* **WHAT THE TASK ASKS**:
Whenever a line in the entries below contains the string "fname", copy that line.

* **DATA SHOWN**:
(** The loop of [main]: [failures] gets an entry for each failing record,
    in order, and the array of each entry holds the record's failure
    list. *)
Lemma for_pushing_collects (validate : value → Heap ref)
    (mk : value → ref → Failure)
    (body : value → list Failure → Proc (list Failure))
    (records : list value) :
  (∀ r, relocatable (validate r)) →
  (∀ r fs, body r fs =
     (a ← on_heap (validate r);
      n ← on_heap (array_length a);
      if (0 <? n)%nat then mret (fs ++ [mk r a]) else mret fs)) →
  ∀ fs p, ∃ news σx,
    for_pushing records fs body p
      = (fs ++ news, {| heap := heap p ++ σx; trace := trace p |}) ∧
    Forall2 (λ f r, ∃ a, f = mk r a ∧
                         (heap p ++ σx) !! a = Some (returned (validate r) []))
      news (failing validate records).
Proof.
  intros Hreloc Hbody.
  induction records as [|r records IH]; intros fs p.
  - exists [], []. destruct p. simpl. rewrite !app_nil_r. by split.
  - simpl. unfold mbind at 1, Proc_bind at 1. rewrite Hbody.
    unfold mbind, Proc_bind.
    rewrite on_heap_validate by apply Hreloc.
    unfold on_heap, array_length. cbn [heap trace].
    pose proof (Hreloc r) as [Hlt _].
    rewrite lookup_total_app_r by lia.
    replace (length (heap p) + (validate r []).1 - length (heap p))
      with (validate r []).1 by lia.
    match goal with |- context [ (0 <? length ?t)%nat ] => set (l0 := t) end.
    assert (returned (validate r) [] = l0) as Hret
      by (unfold returned; subst l0; by destruct (validate r [])).
    assert ((validate r []).2 !! (validate r []).1
            = Some (returned (validate r) [])) as Hsome.
    { rewrite Hret. subst l0. by apply list_lookup_lookup_total_lt. }
    clearbody l0. subst l0.
    unfold failing, fails. simpl.
    destruct (returned (validate r) []) as [|k l] eqn:Hl; simpl.
    + destruct (IH fs {| heap := heap p ++ (validate r []).2;
                          trace := trace p |}) as (news & σx & Hrun & Hall).
      exists news, ((validate r []).2 ++ σx).
      cbn [heap trace] in *. rewrite (assoc_L (++)). by split.
    + destruct (IH (fs ++ [mk r (length (heap p) + (validate r []).1)])
                  {| heap := heap p ++ (validate r []).2;
                     trace := trace p |}) as (news & σx & Hrun & Hall).
      exists (mk r (length (heap p) + (validate r []).1) :: news),
             ((validate r []).2 ++ σx).
      cbn [heap trace] in *. rewrite (assoc_L (++)).
      split; [by rewrite Hrun, <- (assoc_L (++))|].
      constructor; [|done]. eexists. split; [done|].
      rewrite <- (assoc_L (++)), lookup_app_r by lia.
      rewrite lookup_app_l by lia. rewrite ?Hl, <- Hsome. f_equal. lia.
Qed.

Lemma failure_json_value (f : Failure) (p : process) :
  failure_json f p
  = (failure_value (fid f) (fname f) (heap p !!! missingKeys f),
     {| heap := heap p; trace := trace p |}).
Proof.
  unfold failure_json, failure_value, mbind, Proc_bind, on_heap, mret,
    Proc_ret. by destruct (fname f).
Qed.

* **TASK ANSWER**:
  = (failure_value (fid f) (fname f) (heap p !!! missingKeys f),
    Proc_ret. by destruct (fname f).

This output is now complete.